I'm feeling overwhelmed. I don't like feeling overwhelmed and it seems that lately it's been lurking around every corner. There is still so much on my plate and I wonder when things will start to thin out. I feel like I'm tired ALL the time. I go to sleep tired only to wake up tired only to do it all again the next day with the same results...being tired. My brain is still mush and on a good day I feel that I might retain 50% of what happens. When will this end so things can return to normal...or is this it? Is this my new normal? Lord, I hope not.
Some times I feel confident about the future and other times I go to the gym, look around, and then quickly pray that I'm not looking at a random sampling of what's out there in my age bracket. Are my choices like this: bald head or mohawk? meat head or mushy belly? tattoos or tank top? Ugh. No thank you. My choice: none of the above.
Then I realize that I'm borrowing trouble. This is nothing for me to concern myself with right now - this is for me to put in the Lord's hands and trust that He has guided me this far and will continue to do so.
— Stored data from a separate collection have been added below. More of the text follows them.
(** ** Animation routines: the sparkle *)

Lemma sparkle_fade_loop (notes : list Z) :
  Forall (fun n => 0 <= n <= 127) notes -> NoDup notes ->
  forall (c : LedController) (sent : list Message),
    output_port c = Some sent ->
    exists st',
      for_each notes sparkle_fade_step c =
        (set_output_port
           (Some (sent ++ map (fun n => pad_message n OFF 6)
                            (with_entry (led_states c) notes)))
           (set_led_states (fun _ => st') c),
         Return tt)
      /\ forall k, st' !! k =
                   if decide (k ∈ notes /\ is_Some (led_states c !! k))
                   then Some (LedState_of OFF)
                   else led_states c !! k.
Proof.
  intros Hb Hnd. revert Hb.
  induction Hnd as [| n notes Hn Hnd IH]; intros Hb c sent Hp.
  - exists (led_states c). split.
    + simpl. unfold ret, with_entry. simpl.
      destruct c; simpl in *; subst. now rewrite app_nil_r.
    + intros k. rewrite decide_False; [reflexivity |].
      intros [H _]. now apply elem_of_nil in H.
  - apply Forall_cons in Hb as [Hbn Hb].
    cbn [for_each]. unfold bind at 1. unfold sparkle_fade_step at 1.
    unfold with_entry.
    destruct (decide (is_Some (led_states c !! n))) as [Hsome | Hnone].
    + rewrite filter_cons_True by exact Hsome.
      unfold bind at 1.
      rewrite (set_pad_color_ok c sent n OFF default_channel
                 ltac:(unfold default_channel; lia) Hbn Hp).
      unfold ret at 1.
      destruct (IH Hb
                  (set_output_port
                     (Some (sent ++ [pad_message n OFF default_channel]))
                     (set_led_states
                        (fun st => <[n := LedState_of OFF]> st) c))
                  (sent ++ [pad_message n OFF default_channel]) eq_refl)
        as (st' & E & Hst).
      exists st'. split.
      * rewrite E. f_equal.
        cbn [led_states set_output_port set_led_states].
        assert (Hsame : with_entry (<[n := LedState_of OFF]> (led_states c))
                          notes
                        = with_entry (led_states c) notes).
        { unfold with_entry. apply list_filter_iff. intros k.
          destruct (decide (k = n)) as [-> | Hne].
          - rewrite lookup_insert_eq. split; [intros _; exact Hsome |].
            intros _. now eexists.
          - now rewrite lookup_insert_ne by congruence. }
        rewrite Hsame. unfold with_entry.
        destruct c; unfold set_output_port, set_led_states, default_channel;
          cbn [input_port output_port loopback_port led_states running
               channel animation_running map].
        now rewrite <- app_assoc.
      * intros k. rewrite Hst.
        cbn [led_states set_output_port set_led_states].
        destruct (decide (k = n)) as [-> | Hne].
        -- rewrite decide_False by (intros [H _]; contradiction).
           rewrite lookup_insert_eq.
           rewrite decide_True; [reflexivity |].
           split; [now left | exact Hsome].
        -- rewrite lookup_insert_ne by congruence.
           destruct (decide (k ∈ notes /\ is_Some (led_states c !! k)))
             as [[H1 H2] | H].
           ++ rewrite decide_True; [reflexivity |].
              split; [now right | exact H2].
           ++ rewrite decide_False; [reflexivity |].
              intros [[? | ?]%elem_of_cons H2]; [congruence | tauto].
    + rewrite filter_cons_False by exact Hnone.
      destruct (IH Hb c sent Hp) as (st' & E & Hst).
      exists st'. split; [exact E |].
      intros k. rewrite Hst.
      destruct (decide (k ∈ notes /\ is_Some (led_states c !! k)))
        as [[H1 H2] | H].
      * rewrite decide_True; [reflexivity |]. split; [now right | exact H2].
      * rewrite decide_False; [reflexivity |].
        intros [[-> | ?]%elem_of_cons H2]; [contradiction | tauto].
Qed.
(** What start-up leaves in the two arrays. *)
Lemma start_up_arrays (facilities : list Facility) (w0 w : World) :
  build_faiss_index X facilities w0 = (Return tt, w) ->
  Forall2 (fun fac text => facility_text fac = Return text)
          facilities (facility_texts w)
  /\ facility_ids w = map fac_facility_id facilities.
Proof.
  intros Hbuilt.
  destruct (build_faiss_index_aligned X facilities w0 w Hbuilt) as (_ & _ & Hids).
  split; [|exact Hids]. unfold build_faiss_index in Hbuilt.
  apply bind_inv in Hbuilt as (coll & wa & _ & Hbuilt).
  apply bind_inv in Hbuilt as (u & wb & _ & Hbuilt).
  apply bind_inv in Hbuilt as ([texts ids] & wc & Hc & Hbuilt).
  apply lift_inv in Hc as [Hc _].
  apply bind_inv in Hbuilt as (t0 & wd & _ & Hbuilt).
  apply bind_inv in Hbuilt as (t & we & _ & Hbuilt).
  apply bind_inv in Hbuilt as (dim & wf & _ & Hbuilt).
  unfold set_index in Hbuilt. injection Hbuilt as <-. simpl.
  apply build_chunks_texts in Hc as (chunks & -> & Hall). exact Hall.
Qed.

(** Retrieval after start-up answers with facilities of the file.  Once
    [build_faiss_index] has returned, every result of [search_similar]
    carries the identifier of a facility of the file together with the
    chunk built from that same facility. *)
Theorem search_after_start_up_returns_facilities_of_the_file
    (facilities : list Facility) (w0 w w' : World) (query : string) (k : nat)
    (results : list SearchResult)
    (Hbuilt : build_faiss_index X facilities w0 = (Return tt, w))
    (Hrun : search_similar X query k w = (Return results, w')) :
  Forall (from_file facilities) results.
Proof.
  destruct (start_up_arrays facilities w0 w Hbuilt) as [Hall Hids].
  apply search_similar_inv in Hrun as [[_ ->]|(ix & scores & indices & _ & _ & Hloop)];
    [constructor|].
  pose proof (search_loop_from_hits _ _ _ indices [] [] results Hloop
                (Forall_nil _)) as Hhits.
  eapply Forall_impl; [|exact Hhits].
  intros r (i & idx & _ & _ & _ & Hid & Htext).
  destruct (Forall2_nth_error _ _ _ Hall _ _ Htext) as (fac & Hfac & Hchunk).
  exists (Z.to_nat idx), fac. repeat split; auto.
  rewrite Hids, nth_error_map, Hfac in Hid. simpl in Hid. now injection Hid as <-.
Qed.

Lemma find_first (facility_id : string) (coll : list Facility) :
  match find (fun f => String.eqb (fac_facility_id f) facility_id) coll with
  | Some fac =>
      exists before after,
        coll = (before ++ fac :: after)%list
        /\ fac_facility_id fac = facility_id
        /\ Forall (fun f => fac_facility_id f <> facility_id) before
  | None => Forall (fun f => fac_facility_id f <> facility_id) coll
  end.
Proof.
  induction coll as [|f coll IH]; simpl; [constructor|].
  destruct (String.eqb_spec (fac_facility_id f) facility_id) as [Heq|Hne].
  - exists [], coll. repeat split; [exact Heq | constructor].
  - destruct (find _ coll) as [fac|].
    + destruct IH as (before & after & -> & Hid & Hbefore).
      exists (f :: before), after. repeat split; [exact Hid | now constructor].
    + now constructor.
Qed.

(** [get_facility] answers with the first document of the collection that
    carries the identifier, and with the HTTP error 404 exactly when no
    document carries it; it leaves the state as it is. *)
Theorem get_facility_finds_the_first_or_404 (facility_id : string) (w : World) :
  (exists before fac after,
      get_facility facility_id w = (Return fac, w)
      /\ db_facilities w = (before ++ fac :: after)%list
      /\ fac_facility_id fac = facility_id
      /\ Forall (fun f => fac_facility_id f <> facility_id) before)
  \/ (get_facility facility_id w
      = (Raise (HTTPException 404 "Facility not found"), w)
      /\ Forall (fun f => fac_facility_id f <> facility_id) (db_facilities w)).
Proof.
  pose proof (find_first facility_id (db_facilities w)) as Hfind.
  unfold get_facility, bind, get, ret, raise. cbv beta iota.
  destruct (find _ (db_facilities w)) as [fac|].
  - destruct Hfind as (before & after & Hsplit & Hid & Hbefore).
    left. exists before, fac, after. auto.
  - right. auto.
Qed.

Lemma find_by_id (facility_id : string) (coll : list Facility) (fac : Facility) :
  In fac coll -> fac_facility_id fac = facility_id ->
  exists found,
    find (fun f => String.eqb (fac_facility_id f) facility_id) coll = Some found
    /\ In found coll /\ fac_facility_id found = facility_id.
Proof.
  intros Hin Hid.
  destruct (find (fun f => String.eqb (fac_facility_id f) facility_id) coll)
    as [found|] eqn:Hfind.
  - apply find_some in Hfind as [Hf Heq]. apply String.eqb_eq in Heq. eauto.
  - apply (find_none _ _ Hfind) in Hin. apply String.eqb_neq in Hin. contradiction.
Qed.

(** A retrieved identifier can be looked up.  When start-up ran on an empty
    store, the identifier of every result of [search_similar] is found by
    [get_facility]: the lookup returns a facility of the file with that
    identifier, never the error 404. *)
Theorem retrieved_facilities_can_be_looked_up
    (facilities : list Facility) (w0 w w' : World) (query : string) (k : nat)
    (results : list SearchResult)
    (Hempty : db_facilities w0 = [])
    (Hbuilt : build_faiss_index X facilities w0 = (Return tt, w))
    (Hrun : search_similar X query k w = (Return results, w')) :
  Forall (fun r =>
            exists fac,
              get_facility (sr_facility_id r) w = (Return fac, w)
              /\ In fac facilities
              /\ fac_facility_id fac = sr_facility_id r) results.
Proof.
  assert (Hstore : db_facilities w = facilities).
  { unfold build_faiss_index in Hbuilt.
    apply bind_inv in Hbuilt as (coll & wa & Hget & Hbuilt).
    injection Hget as <- <-. rewrite Hempty in Hbuilt. simpl in Hbuilt.
    apply bind_inv in Hbuilt as (u & wb & Hload & Hbuilt).
    apply bind_inv in Hbuilt as ([texts ids] & wc & Hc & Hbuilt).
    apply lift_inv in Hc as [_ ->].
    apply bind_inv in Hbuilt as (t0 & wd & Ht0 & Hbuilt). injection Ht0 as _ <-.
    apply bind_inv in Hbuilt as (t & we & Ht & Hbuilt). injection Ht as _ <-.
    apply bind_inv in Hbuilt as (dim & wf & Hdim & Hbuilt).
    apply lift_inv in Hdim as [_ ->].
    unfold set_index in Hbuilt. injection Hbuilt as <-. simpl.
    destruct facilities as [|f fs]; [discriminate|].
    injection Hload as Hwb. subst wb. simpl. now rewrite Hempty. }
  destruct (start_up_arrays facilities w0 w Hbuilt) as [_ Hids].
  apply search_similar_inv in Hrun as [[_ ->]|(ix & scores & indices & _ & _ & Hloop)];
    [constructor|].
  pose proof (search_loop_from_hits _ _ _ indices [] [] results Hloop
                (Forall_nil _)) as Hhits.
  eapply Forall_impl; [|exact Hhits].
  intros r (i & idx & _ & _ & _ & Hid & _).
  apply nth_error_In in Hid. rewrite Hids in Hid.
  apply in_map_iff in Hid as (fac & Hfid & Hin).
  destruct (find_by_id (sr_facility_id r) facilities fac Hin Hfid)
    as (found & Hfind & Hfound & Hfound_id).
  exists found. unfold get_facility, bind, get, ret. cbv beta iota.
  rewrite Hstore, Hfind. auto.
Qed.

End Lookup.


(** ** The chat endpoint: failure, isolation, trace and citations *)

Section Chat.

Variable X : Collab.

(** [m] raises from [w], with an exception and a state that satisfy [Q]. *)
Definition stops {A} (m : M A) (w : World) (Q : exn -> World -> Prop) : Prop :=
  exists e w', m w = (Raise e, w') /\ Q e w'.

Lemma stops_bind {A B} (m : M A) (k : A -> M B) (w : World)
    (Q : exn -> World -> Prop) :
  wp m w (fun a w' => stops (k a) w' Q) -> stops (bind m k) w Q.
Proof.
  intros (a & w1 & E & e & w2 & E2 & HQ). exists e, w2.
  split; [|exact HQ]. unfold bind. now rewrite E.
Qed.

Lemma stops_here {A B} (m : M A) (k : A -> M B) (w : World)
    (Q : exn -> World -> Prop) :
  stops m w Q -> stops (bind m k) w Q.
Proof.
  intros (e & w1 & E & HQ). exists e, w1. split; [|exact HQ].
  unfold bind. now rewrite E.
Qed.

Lemma wp_inv {A} (m : M A) (w w' : World) (Q : A -> World -> Prop) (a : A) :
  wp m w Q -> m w = (Return a, w') -> Q a w'.
Proof.
  intros (a0 & w0 & E & HQ) H. rewrite E in H. injection H as <- <-. exact HQ.
Qed.

Lemma benign_log_agent_step (n : Z) (a d u : string) (ms : float) :
  benign (log_agent_step X n a d u ms).
Proof.
  unfold log_agent_step, mlflow_log_params, mlflow_log_metrics, write_text,
    mlflow_log_artifact.
  repeat (apply benign_bind; [apply benign_call_unit | intros _]).
  apply benign_call_unit.
Qed.

Lemma calm_query_analysis_log (req : ChatRequest) :
  calm (try_pass (log_agent_step X 1 "Query Analysis"
                    ("Query: " ++ req_message req) "User input" 0%float)).
Proof. apply calm_try_pass, benign_log_agent_step. Qed.

Lemma calm_search_log (results : list SearchResult) (ms : float) :
  calm (try_pass
          (log_agent_step X 3 "Semantic Search"
             (str_nat (List.length results) ++ " docs, " ++ format_0f X ms ++ "ms")
             (str_list X (map sr_facility_id results)) ms ;;;
           mlflow_log_metric X "faiss_search_ms" ;;;
           mlflow_log_metric X "docs_retrieved")).
Proof.
  apply calm_try_pass.
  apply benign_bind; [apply benign_log_agent_step | intros _].
  apply benign_bind; [apply benign_call_unit | intros _].
  apply benign_call_unit.
Qed.

(** One statement of a handler that is bound to raise later on. *)
Tactic Notation "pass" uconstr(lemma) :=
  apply stops_bind; eapply wp_conseq; [eapply lemma | cbv beta].
(** * License Veryfire: URL normalisation, reference lookup and comparison

    A shallow embedding of [src/main.py].  Python [str] values are lists of
    characters; a character is an 8-bit code point (the Latin-1 range, which
    contains the whole alphabet of the constants the program uses).  The
    collaborators the request handler talks to (the HTTP client, the file
    system, the SPDX matcher and the line aligner of the standard diff
    library) are fields of a [World] record, and every call to one of them is
    logged, so that statements about what was or was not attempted can be
    made. *)

From Stdlib Require Import Ascii String.
From stdpp Require Import base list sets.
However, in the meantime, some days are hard when I realize what I'm up against. I was eating sushi with a friend the other night and all of the sudden I realized that I don't know how to eat with chopsticks. Well, not all of the sudden, I've always known I can't do it, but it never mattered. Keith would always order the kids chopsticks for me or the little plastic spring you can attach to regular chopsticks. It wasn't a big deal, it's just something we always did. But now I realize that I would look pretty lame being thirty-one asking for the plastic spring so I can make my chopsticks work. And I would look EVEN LAMER asking for a fork at a sushi restaurant. It's here - this moment - that I realize I'm starting over in more ways than just life without Keith. I'm entering a scene that I have been away from FOR YEARS and I have no idea how to do it. So I trust. I trust in the One who has brought me here; I lean on Him knowing that I can't do it by myself.